The Impact of the Selective Cytopheretic Device on Neutrophil-to-Lymphocyte Ratios and Hematological Parameters in Acute Kidney Injury: A Pooled Analysis

Background: The selective cytopheretic device (SCD) is an immunomodulatory cell-directed extracorporeal therapy that reprograms activated neutrophils and monocytes towards immune homeostasis in hyperinflammatory conditions such as acute kidney injury (AKI). However, clinical mechanisms remain unclear. Methods: We examined the effect of SCD treatment from prior AKI adult clinical studies on systemic inflammation through neutrophil-to-lymphocyte ratios (NLR) and other hematological measures to gain insights into the mechanism of the SCD. Linear-mixed effects regression was used to estimate differences in NLR and other hematological measures between SCD-treated patients and controls over the first 6 days after initiating continuous kidney replacement therapy (CKRT). Results: Hematological data were analyzed from 76 adult patients with AKI requiring CKRT treated with the SCD, and 32 CKRT-only control patients. SCD reduced NLR across all individual studies through day 6 of treatment, while the control group demonstrated upward trends in NLR past day 3. When analyzed as pooled groups, both cohorts displayed similar baseline NLRs (SCD = 23.6 vs. control = 21.7; p = 0.636).

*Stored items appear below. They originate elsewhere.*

(** One record through one worker, to the end. *)
Definition result : WorkResult nat nat :=
  {| wr_RecordNum := 1; wr_Data := Some 1; wr_Error := None; wr_Skipped := false |}.
Definition final : pipeline nat nat := {|
  p_read := 1; p_sched := SReturned; p_slots := 0; p_work := []; p_workers := [WReturned];
  p_results := []; p_closed := true; p_agg := {| ra_results := ∅; ra_nextExpected := 2 |};
  p_agg_at := AReturned; p_out := [result];
  p_stats := {| st_Processed := 1; st_Skipped := 0; st_Failed := 0 |}; p_cancelled := false |}.
(** The state behind each step; [st] counts the processed records. *)
Definition at_ (read : nat) (sched : sched_at nat nat) (slots : nat) (work : list WorkItem) (w : worker_at nat nat)
    (results : list (WorkResult nat nat)) (closed : bool) (agg : ResultAggregator nat nat) (a : agg_at)
    (out : list (WorkResult nat nat)) (processed : nat) : pipeline nat nat :=
  {| p_read := read; p_sched := sched; p_slots := slots; p_work := work; p_workers := [w];
     p_results := results; p_closed := closed; p_agg := agg; p_agg_at := a; p_out := out;
     p_stats := {| st_Processed := processed; st_Skipped := 0; st_Failed := 0 |}; p_cancelled := false |}.
Definition item : WorkItem :=
  {| wi_RecordNum := 1; wi_StartOffset := 0; wi_EndOffset := 1; wi_SizeBytes := 1; wi_NamespaceContextRef := 0 |}.
Definition agg0 : ResultAggregator nat nat := NewResultAggregator.
Definition agg1 : ResultAggregator nat nat := ra_store agg0 result.
Definition agg2 : ResultAggregator nat nat := {| ra_results := ∅; ra_nextExpected := 2 |}.
Tactic Notation "via" uconstr(c) := eapply rtc_l; [apply move_step; refine c; first [done | cbn; lia | by apply Forall_cons_2]|].
Lemma final_reachable : reachable final.
Proof.
  unfold ParPipe.reachable. change (start 1) with (at_ 0 SLoop 0 [] WReceiving [] false agg0 AReceiving [] 0).
  via (step_check Sample.err Sample.opts Sample.extract iter 0 2 2 1 [] (at_ 0 SLoop 0 [] WReceiving [] false agg0 AReceiving [] 0) _ _).
  change (rtc move (at_ 0 SChecked 0 [] WReceiving [] false agg0 AReceiving [] 0) final).
  via (step_next Sample.err Sample.opts Sample.extract iter 0 2 2 1 [] (at_ 0 SChecked 0 [] WReceiving [] false agg0 AReceiving [] 0) (Ok (Sample.rec 1)) _ _).
  change (rtc move (at_ 1 (SWaiting (ToWorkers item)) 0 [] WReceiving [] false agg0 AReceiving [] 0) final).
  via (step_acquire Sample.err Sample.opts Sample.extract iter 0 2 2 1 [] (at_ 1 (SWaiting (ToWorkers item)) 0 [] WReceiving [] false agg0 AReceiving [] 0) (ToWorkers item) _ _).
  change (rtc move (at_ 1 (SSending (ToWorkers item)) 1 [] WReceiving [] false agg0 AReceiving [] 0) final).
  via (step_send_work Sample.err Sample.opts Sample.extract iter 0 2 2 1 [] (at_ 1 (SSending (ToWorkers item)) 1 [] WReceiving [] false agg0 AReceiving [] 0) item _ _).
  change (rtc move (at_ 1 SLoop 1 [item] WReceiving [] false agg0 AReceiving [] 0) final).
  via (step_check Sample.err Sample.opts Sample.extract iter 0 2 2 1 [] (at_ 1 SLoop 1 [item] WReceiving [] false agg0 AReceiving [] 0) _ _).
  change (rtc move (at_ 1 SChecked 1 [item] WReceiving [] false agg0 AReceiving [] 0) final).
  via (step_eof Sample.err Sample.opts Sample.extract iter 0 2 2 1 [] (at_ 1 SChecked 1 [item] WReceiving [] false agg0 AReceiving [] 0) _ _).
  change (rtc move (at_ 1 SReturned 1 [item] WReceiving [] false agg0 AReceiving [] 0) final).
  via (step_receive Sample.err Sample.opts Sample.extract iter 0 2 2 1 [] (at_ 1 SReturned 1 [item] WReceiving [] false agg0 AReceiving [] 0) [] [] item [] _ _).
  change (rtc move (at_ 1 SReturned 1 [] (WExtracting item) [] false agg0 AReceiving [] 0) final).
  via (step_extract Sample.err Sample.opts Sample.extract iter 0 2 2 1 [] (at_ 1 SReturned 1 [] (WExtracting item) [] false agg0 AReceiving [] 0) [] [] item _).
  change (rtc move (at_ 1 SReturned 1 [] (WSending result) [] false agg0 AReceiving [] 1) final).
  via (step_deliver Sample.err Sample.opts Sample.extract iter 0 2 2 1 [] (at_ 1 SReturned 1 [] (WSending result) [] false agg0 AReceiving [] 1) [] [] result _ _ _).
  change (rtc move (at_ 1 SReturned 1 [] WReceiving [result] false agg0 AReceiving [] 1) final).
  via (step_exit Sample.err Sample.opts Sample.extract iter 0 2 2 1 [] (at_ 1 SReturned 1 [] WReceiving [result] false agg0 AReceiving [] 1) [] [] _ _ _).
  change (rtc move (at_ 1 SReturned 1 [] WReturned [result] false agg0 AReceiving [] 1) final).
  via (step_close Sample.err Sample.opts Sample.extract iter 0 2 2 1 [] (at_ 1 SReturned 1 [] WReturned [result] false agg0 AReceiving [] 1) _ _).
  change (rtc move (at_ 1 SReturned 1 [] WReturned [result] true agg0 AReceiving [] 1) final).
  via (step_collect Sample.err Sample.opts Sample.extract iter 0 2 2 1 [] (at_ 1 SReturned 1 [] WReturned [result] true agg0 AReceiving [] 1) result [] _ _).
  change (rtc move (at_ 1 SReturned 1 [] WReturned [] true agg1 AEmitting [] 1) final).
  via (step_emit Sample.err Sample.opts Sample.extract iter 0 2 2 1 [] (at_ 1 SReturned 1 [] WReturned [] true agg1 AEmitting [] 1) result agg2 _ _).
  change (rtc move (at_ 1 SReturned 0 [] WReturned [] true agg2 AEmitting [result] 1) final).
  via (step_stall Sample.err Sample.opts Sample.extract iter 0 2 2 1 [] (at_ 1 SReturned 0 [] WReturned [] true agg2 AEmitting [result] 1) _ _).
  change (rtc move (at_ 1 SReturned 0 [] WReturned [] true agg2 AReceiving [result] 1) final).
  via (step_drain Sample.err Sample.opts Sample.extract iter 0 2 2 1 [] (at_ 1 SReturned 0 [] WReturned [] true agg2 AReceiving [result] 1) _ _ _).
  change (rtc move (at_ 1 SReturned 0 [] WReturned [] true agg2 ADraining [result] 1) final).
  via (step_finish Sample.err Sample.opts Sample.extract iter 0 2 2 1 [] (at_ 1 SReturned 0 [] WReturned [] true agg2 ADraining [result] 1) _ _).
  change (rtc move final final).
  apply rtc_refl.
Qed.
Lemma final_stuck : nf step final.
Proof.
  intros [s' Hs]. inversion Hs; try done;
    match goal with H : p_workers final = ?l ++ _ |- _ => by destruct l as [|? [|? ?]] end.
Qed.
End SampleRun.

Lemma output_in_order_witness : wr_RecordNum <$> p_out SampleRun.final = [1].
Proof.
  refine (proj1 (output_in_order Sample.err Sample.opts Sample.extract SampleRun.iter 0 2 2 1 [] 1
    SampleRun.run_numbered _ _ _ _ _ SampleRun.final_reachable)); (done || lia).
Defined.
Lemma in_flight_bounded_witness : p_slots SampleRun.final ≤ 2.
Proof.
  refine (proj1 (proj2 (in_flight_bounded Sample.err Sample.opts Sample.extract SampleRun.iter 0 2 2 1 [] 1
    SampleRun.run_numbered _ _ _ _ _ SampleRun.final_reachable))); (done || lia).
Defined.
Lemma pipeline_completes_witness : finished SampleRun.final ∧ p_out SampleRun.final = [SampleRun.result].
Proof.
  split; [|done].
  refine (proj1 (proj2 (pipeline_completes Sample.err Sample.opts Sample.extract SampleRun.iter 0 2 2 1 [] 1
    SampleRun.run_numbered _ _ _ _ 1 SampleRun.run_ends _ SampleRun.final_reachable) SampleRun.final_stuck)); (done || lia).
Defined.

(** ** Two runs that go wrong *)

(** [Extract] starts as many workers as were requested, without the cap the
    scheduler applies: none for a count of zero. Then the result channel is
    closed at once and the run ends with nothing, whatever the index holds. *)
Example zero_workers_deliver_nothing :
  ∃ s, ParPipe.reachable Sample.err Sample.opts Sample.extract SampleRun.iter 0 2 2 1 [] 0 s ∧
       p_agg_at s = AReturned ∧ p_out s = [] ∧ st_Failed (p_stats s) = 0.
Proof.
  eexists. split.
  - unfold ParPipe.reachable. eapply rtc_l; [by apply move_step, step_close|]. eapply rtc_l; [by apply move_step; eapply step_drain|].
    eapply rtc_l; [apply move_step; eapply step_drain_missing; [done|cbn; lia|by apply not_elem_of_nil|done]|].
    eapply rtc_l; [apply move_step; eapply step_finish; [done|cbn; lia]|]. apply rtc_refl.
  - done.
Qed.

(** A read error that repeats, as the seekable store's iterator does (it stays
    on the record it could not read), keeps the scheduler going for ever. *)
Example repeated_read_error_never_ends {D E : Type} (sched_err : sched_error (E := E) → E) opts
    (extract : WorkItem → WorkResult D E) (e ctx_err : E) cap window total skipped workers s :
  ParPipe.reachable sched_err opts extract (λ _, Some (Err e)) ctx_err cap window total skipped workers s →
  p_cancelled s = false → p_sched s ≠ SReturned.
Proof.
  intros Hr. unfold ParPipe.reachable in Hr.
  enough (∀ s0, (p_cancelled s0 = false → p_sched s0 ≠ SReturned) →
    rtc (ParPipe.move sched_err opts extract (λ _, Some (Err e)) ctx_err cap window total skipped) s0 s →
    p_cancelled s = false → p_sched s ≠ SReturned) as H by (eapply H; [|done]; done).
  clear Hr. intros s0 H0 Hrtc. induction Hrtc as [|s1 s2 s3 Hstep _ IH]; [done|]. apply IH.
  destruct Hstep as [s2 Hstep|Hc0]; [|done]. destruct Hstep; cbn in *; intros Hc; try done; try congruence; try by apply H0.
  unfold next_record in *. by rewrite Hc in *.
Qed.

SCD-treated patients demonstrated a statistically significant reduction in NLR vs. control patients at day 6 (SCD = 13.3 vs. control = 25.7 at day 6; p_trend = 0.011). This difference was maintained following sensitivity analysis upon exclusion of an ICU study due to a shorter follow-up period (SCD = 13.7 vs. control = 25.6; p_trend = 0.013). NLR reductions in the SCD group were driven by decreases in neutrophils and increases in lymphocytes. No statistically significant differences were observed between groups for monocyte-to-lymphocyte ratio levels or platelets over the same treatment duration. Conclusions: In a pooled analysis of multiple AKI adult clinical studies, SCD treatment demonstrated reductions in NLR. This analysis provides further clinical mechanistic evidence of leukocyte immunomodulation in targeting the dysregulation of effector immune cells in hyperinflammatory conditions such as AKI and sepsis.